Instructions for the task —
From the entries below, gather every line containing the string "reached".

Stored items —
(** The end [e] past the place [x] is inside a run of records that starts at
    the data region's base and is on stable storage. *)
Definition run_on w (h : DiskHandle) (rs : list SegRecord) : Prop :=
  Zlen (enc_log seg_format rs) <= dh_cursor h /\ Zlen (enc_log seg_format rs) <= SEGMENT_SIZE_BYTES /\ Forall wf_record rs /\
  file_has (contents (dh_disk h) w) SEGMENT_BASE_OFFSET (enc_log seg_format rs) /\
  settled (dh_disk h) w SEGMENT_BASE_OFFSET (SEGMENT_BASE_OFFSET + Zlen (enc_log seg_format rs)).
Definition anchored_at w p (ex : Z * (Z * Z)) : Prop :=
  exists h rs, disks p !! ex.2.1 = Some h /\ ex.2.2 + ex.1 <= Zlen (enc_log seg_format rs) /\ run_on w h rs.

(** All data are. *)
Definition anchored w p m : Prop := map_Forall (fun _ r => Forall (anchored_at w p) (data_places (ir_data r))) (m_inodes m).

Record sound (paths : list path) w p m : Prop := {
  so_logged : logged_pool paths w p; so_segments : segs_sound w p; so_anchored : anchored w p m }.

(** The disks keep what is below their cursors. *)
Lemma segs_kept w w' p p' :
  disks p' = disks p ->
  (forall i h, disks p !! i = Some h -> kept (dh_disk h) w w' SEGMENT_BASE_OFFSET (SEGMENT_BASE_OFFSET + dh_cursor h)) ->
  segs_sound w p -> segs_sound w' p'.
Proof. intros Ed Hk Hs i h E. rewrite Ed in E. eapply seg_sound_kept; [exact (Hk _ _ E)|exact (Hs _ _ E)]. Qed.

(** ** Chunks stay where a scan finds them *)

Lemma anchored_at_grows w p w' p' ex : grows w p w' p' -> anchored_at w p ex -> anchored_at w' p' ex.
Proof.
  intros Hg (h & rs & E & He & Hc & Hcap & Hwf & Hf & Hs). destruct (Hg _ _ E) as (h' & E' & Hd & Hcu & Hk & Hl). exists h', rs.
  split; [exact E'|]. split; [exact He|]. split; [lia|]. split; [exact Hcap|]. split; [exact Hwf|]. rewrite <- (contents_same _ _ w' Hd).
  split; [apply Hk; auto; lia|]. apply (settled_same _ _ _ _ _ Hd). apply Hl; auto; lia.
Qed.

Lemma anchored_grows w p w' p' m : grows w p w' p' -> anchored w p m -> anchored w' p' m.
Proof.
  intros Hg Ha. eapply map_Forall_impl; [exact Ha|]. intros id r Hr. eapply Forall_impl; [exact Hr|].
  intros ex. now apply anchored_at_grows.
Qed.

Lemma anchored_crashed w w' p m : crashed w w' -> anchored w p m -> anchored w' p m.
Proof.
  intros Hc Ha. eapply map_Forall_impl; [exact Ha|]. intros id r Hr. eapply Forall_impl; [exact Hr|].
  intros ex (h & rs & E & He & Hcu & Hcap & Hwf & Hf & Hs). exists h, rs. split; [exact E|]. split; [exact He|].
  split; [exact Hcu|]. split; [exact Hcap|]. split; [exact Hwf|]. split.
  - eapply crashed_has; eauto; lia.
  - exact (proj1 (crashed_settled _ _ _ _ _ Hc Hs)).
Qed.

(** What an operation of the log adds to an inode's places. *)
Definition new_places (X : MetaOp) : list (Z * (Z * Z)) :=
  match X with
  | CreateInode r => data_places (ir_data r)
  | AppendChunk _ c => chunk_places c
  | CompleteConvert _ xs | UpdateExtents _ xs => data_places (Extents xs)
  | _ => []
  end.

Lemma spec_apply_places (P : Z * (Z * Z) -> Prop) X m m' :
  spec_apply X m = Ok m' -> map_Forall (fun _ r => Forall P (data_places (ir_data r))) (m_inodes m) -> Forall P (new_places X) ->
  map_Forall (fun _ r => Forall P (data_places (ir_data r))) (m_inodes m').
Proof.
  intros E Hm Hn.
  assert (Hon : forall i f, on_inode m i f = Ok m' ->
    (forall r r', m_inodes m !! i = Some r -> f r = Ok r' -> Forall P (data_places (ir_data r'))) ->
    map_Forall (fun _ r => Forall P (data_places (ir_data r))) (m_inodes m')).
  { intros i f Eo Hf. apply on_inode_Ok in Eo as (r & r' & Er & Ef & ->). cbn [with_inode m_inodes].
    apply map_Forall_insert_2; [exact (Hf _ _ Er Ef)|exact Hm]. }
  destruct X as [r|pa nm ch|pa nm|i c|i|i xs|i xs|i s|pm|mg]; cbn [spec_apply new_places] in *;
    try (injection E as <-; cbn [m_inodes]; auto; now apply map_Forall_insert_2);
    apply (Hon _ _ E); intros r0 r' Er Ef; pose proof (Hm _ _ Er) as H0; cbn beta in H0.
  - destruct (ir_data r0) as [cs|] eqn:Ed; [|discriminate]. injection Ef as <-.
    cbn [ir_data set_size set_data data_places] in *. rewrite fmap_app, concat_app. apply Forall_app. split; [exact H0|].
    cbn [fmap list_fmap concat]. now rewrite app_nil_r.
  - destruct (ir_mode r0); try discriminate. injection Ef as <-. exact H0.
  - destruct (ir_mode r0); try discriminate. injection Ef as <-. exact Hn.
  - destruct (ir_mode r0); try discriminate. injection Ef as <-. exact Hn.
  - injection Ef as <-. exact H0.
Qed.

(** A chunk at or after the cursors of [p] on the disks of a pool whose segments
    are sound. *)
Lemma stored_anchored hdr bs w p w' p' x :
  0 < hdr -> stored hdr bs w' p' x -> at_or_after p x -> reached p w' p' -> segs_sound w' p' ->
  anchored_at w' p' (hdr + Zlen bs, x).
Proof.
  intros Hh (h' & E' & H0 & Hc & _) (h & E & Ha) Hr Hs. destruct (Hr _ _ E) as (h2 & E2 & _ & Ht).
  rewrite E' in E2. injection E2 as <-. pose proof (Zlen_nonneg bs). destruct Ht as [Ht|Ht]; [lia|].
  destruct (Hs _ _ E') as [rs [_ _ Hcu Hcap Hwf Hst _]].
  cbn [seg_state_of ss_world ss_writer ss_acked sw_cursor SegmentWriter_resume] in *. exists h', rs.
  split; [exact E'|]. cbn [fst snd]. split; [lia|]. unfold run_on. rewrite <- Hcu. split_and!; auto; lia.
Qed.

(** An operation that adds no places. *)
Lemma anchored_plain X w p m w' p' m' :
  new_places X = [] -> anchored w p m -> grows w p w' p' -> spec_apply X m = Ok m' -> anchored w' p' m'.
Proof.
  intros Hn Ha Hg E. apply (spec_apply_places _ X m); [exact E|exact (anchored_grows _ _ _ _ _ Hg Ha)|rewrite Hn; constructor].
Qed.

(** Neither conversions nor random writes. *)
Definition adds_chunks (X : MetaOp) : Prop := match X with AppendChunk _ _ => True | _ => new_places X = [] end.

Lemma may_log_adds op X : appends_only op = true -> may_log op X -> adds_chunks X.
Proof. destruct op, X; try discriminate; try contradiction; try (intros _ _; exact I); try reflexivity. now intros _ [id ->]. Qed.

(** The operation [X] of the log, after the data phase of an operation on [p]. *)
Lemma anchored_step w p m w' p' m' fc' X :
  pool_inv w' p' m' fc' -> spec_apply X m = Ok m' -> anchored w' p' m -> segs_sound w' p' -> reached p w' p' ->
  chunk_after p X -> adds_chunks X -> anchored w' p' m'.
Proof.
  intros Hi E Ha Hs Hr Hc Hn. apply (spec_apply_places _ X m); [exact E|exact Ha|].
  destruct X as [| | |i c| | | | | |]; cbn [adds_chunks] in Hn; try (rewrite Hn; constructor). cbn [new_places chunk_after] in *.
  apply on_inode_Ok in E as (r & r' & Er & Ef & ->). destruct (ir_data r) as [cs|] eqn:Ed; [|discriminate].
  pose proof (pi_data _ _ _ _ Hi (ir_inode r')) as Hd. cbn [with_inode m_inodes] in Hd. rewrite lookup_insert_eq in Hd.
  inversion Hd as [? c' [_ Hdd] Hy Hx|]; subst. injection Ef as <-. cbn [set_size set_data ir_mode ir_data] in Hdd.
  assert (exists bss, Forall2 (chunk_holds w' p') (cs ++ [c]) bss) as [bss Hb]
    by (destruct (ir_mode r); [destruct Hdd as (bss & _ & H); eauto..|contradiction]).
  apply Forall2_app_inv_l in Hb as (b1 & b2 & _ & Hb & _). apply Forall2_cons_inv_l in Hb as (bs & b3 & (Hlen & _ & _ & _ & Hst) & _ & ->).
  apply Forall_fmap, Forall_forall. intros x Hel. cbn [compose]. rewrite Hlen. rewrite Forall_forall in Hst, Hc.
  apply (stored_anchored _ _ w p); auto. reflexivity.
Qed.

(** A metadata operation, whatever its outcome. *)
Lemma segs_meta_apply w p m op w' p' out :
  segs_sound w p -> meta_inv (p_meta p) m -> wf_op op -> wal_room (p_meta p) (Zlen (frame (encode_op op))) ->
  meta_apply op (w, p) = ((w', p'), out) -> segs_sound w' p'.
Proof.
  intros Hs Hm Hop Hroom E. unfold meta_apply in E. cbn [fst snd] in E.
  destruct (apply op (w, p_meta p)) as [[w1 s1] r1] eqn:Ea. injection E as <- <- _.
  destruct (apply_meta _ _ _ _ _ _ _ Hm Hop Hroom Ea) as (Hk & _ & _).
  apply (segs_kept w w1 p); [reflexivity| |exact Hs]. intros i h _.
  destruct (Hk (dh_disk h) (SEGMENT_BASE_OFFSET + dh_cursor h)) as [[Hl Hb] _]. split; [exact Hl|].
  intros j Hj. apply Hb. pose proof base_above_log. lia.
Qed.

(** What is written at or behind the cursor of one disk. *)
Lemma cursor_write_kept w w' p id h bs i hi :
  disks_ok p -> disks p !! id = Some h -> disks p !! i = Some hi ->
  (forall d : Arc FileDisk, contents d w' = contents d w \/
     contents d w' = contents d (write_at (dh_disk h) (SEGMENT_BASE_OFFSET + dh_cursor h) bs w).1) ->
  kept (dh_disk hi) w w' SEGMENT_BASE_OFFSET (SEGMENT_BASE_OFFSET + dh_cursor hi).
Proof.
  intros Hok E Ei Hw. destruct (Hw (dh_disk hi)) as [Eq|Eq]; [now apply kept_eq|].
  eapply kept_trans; [|apply kept_eq, Eq]. destruct (decide (i = id)) as [->|Hne].
  - rewrite E in Ei. injection Ei as <-. apply kept_write. lia.
  - apply kept_eq, write_other. intros Hsm. apply Hne. symmetry. exact (do_distinct _ Hok _ _ _ _ E Ei Hsm).
Qed.

(** One replica of an append. *)
Lemma segs_append_replica record id w p w' p' r :
  disks_ok p -> segs_sound w p -> wf_record record ->
  append_replica record id (w, p) = ((w', p'), Ok r) -> segs_sound w' p'.
Proof.
  intros Hok Hs Hwf E. unfold append_replica, io_bind, io_self, io_lift, io_set_self, io_ret in E. cbn [fst snd] in E.
  destruct (disks p !! id) as [h|] eqn:Eh; [|discriminate]. cbn [ok_or] in E.
  destruct (Segment.append record _) as [[w1 wr1] r1] eqn:Ea.
  destruct (Hs _ _ Eh) as [rs Hseg].
  destruct r1 as [off|e|]; [|discriminate..]. pose proof Ea as Ec. apply append_cases in Ec. cbn [fst snd] in Ec.
  destruct Ec as [(_ & ? & _)|(_ & Ew & [(_ & _ & Ewr)|(e & ? & _)])]; try discriminate.
  destruct (seg_inv_append _ _ _ _ _ _ _ _ _ _ segment_base Hwf Hseg Ea) as [_ Hseg'].
  destruct (base_cursor _ _ _ Hok Eh) as [H0 Hb]. cbn [sw_base_offset sw_cursor sw_disk SegmentWriter_resume] in Ew, Ewr.
  rewrite Hb in Ew. unfold SegmentWriter_sync, io_bind, io_self, io_world in E. cbn [fst snd] in E. subst wr1.
  cbn [sw_disk] in E. pose proof (fun d : Arc FileDisk => sync_contents (dh_disk h) d w1) as Hsync.
  destruct (sync (dh_disk h) w1) as [w2 r2]. cbn [fst snd] in Hsync.
  destruct r2 as [[]|e|]; cbn in E; try discriminate. injection E as <- <- <-.
  cbn [set_handle disks]. apply map_Forall_lookup. intros i hi Ei. destruct (decide (i = id)) as [->|Hne].
  - cbn [set_handle disks] in Ei. rewrite lookup_insert_eq in Ei. injection Ei as <-. exists (rs ++ [record]).
    destruct Hseg' as [G1 G2 G3 G4 G5 G6 G7]. cbn [seg_state_of ss_world ss_writer ss_acked ss_torn] in *.
    split; cbn [seg_state_of ss_world ss_writer ss_acked ss_torn dh_disk dh_cursor sw_cursor SegmentWriter_resume sw_disk sw_base_offset];
      auto; rewrite Hsync; auto.
  - cbn [set_handle disks] in Ei. rewrite lookup_insert_ne in Ei by auto. eapply seg_sound_kept; [|exact (Hs _ _ Ei)].
    apply (cursor_write_kept w w2 p id h (encode record) i); auto. intros d. right. now rewrite Hsync, Ew.
Qed.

Exercise response —
  0 < hdr -> stored hdr bs w' p' x -> at_or_after p x -> reached p w' p' -> segs_sound w' p' ->
  pool_inv w' p' m' fc' -> spec_apply X m = Ok m' -> anchored w' p' m -> segs_sound w' p' -> reached p w' p' ->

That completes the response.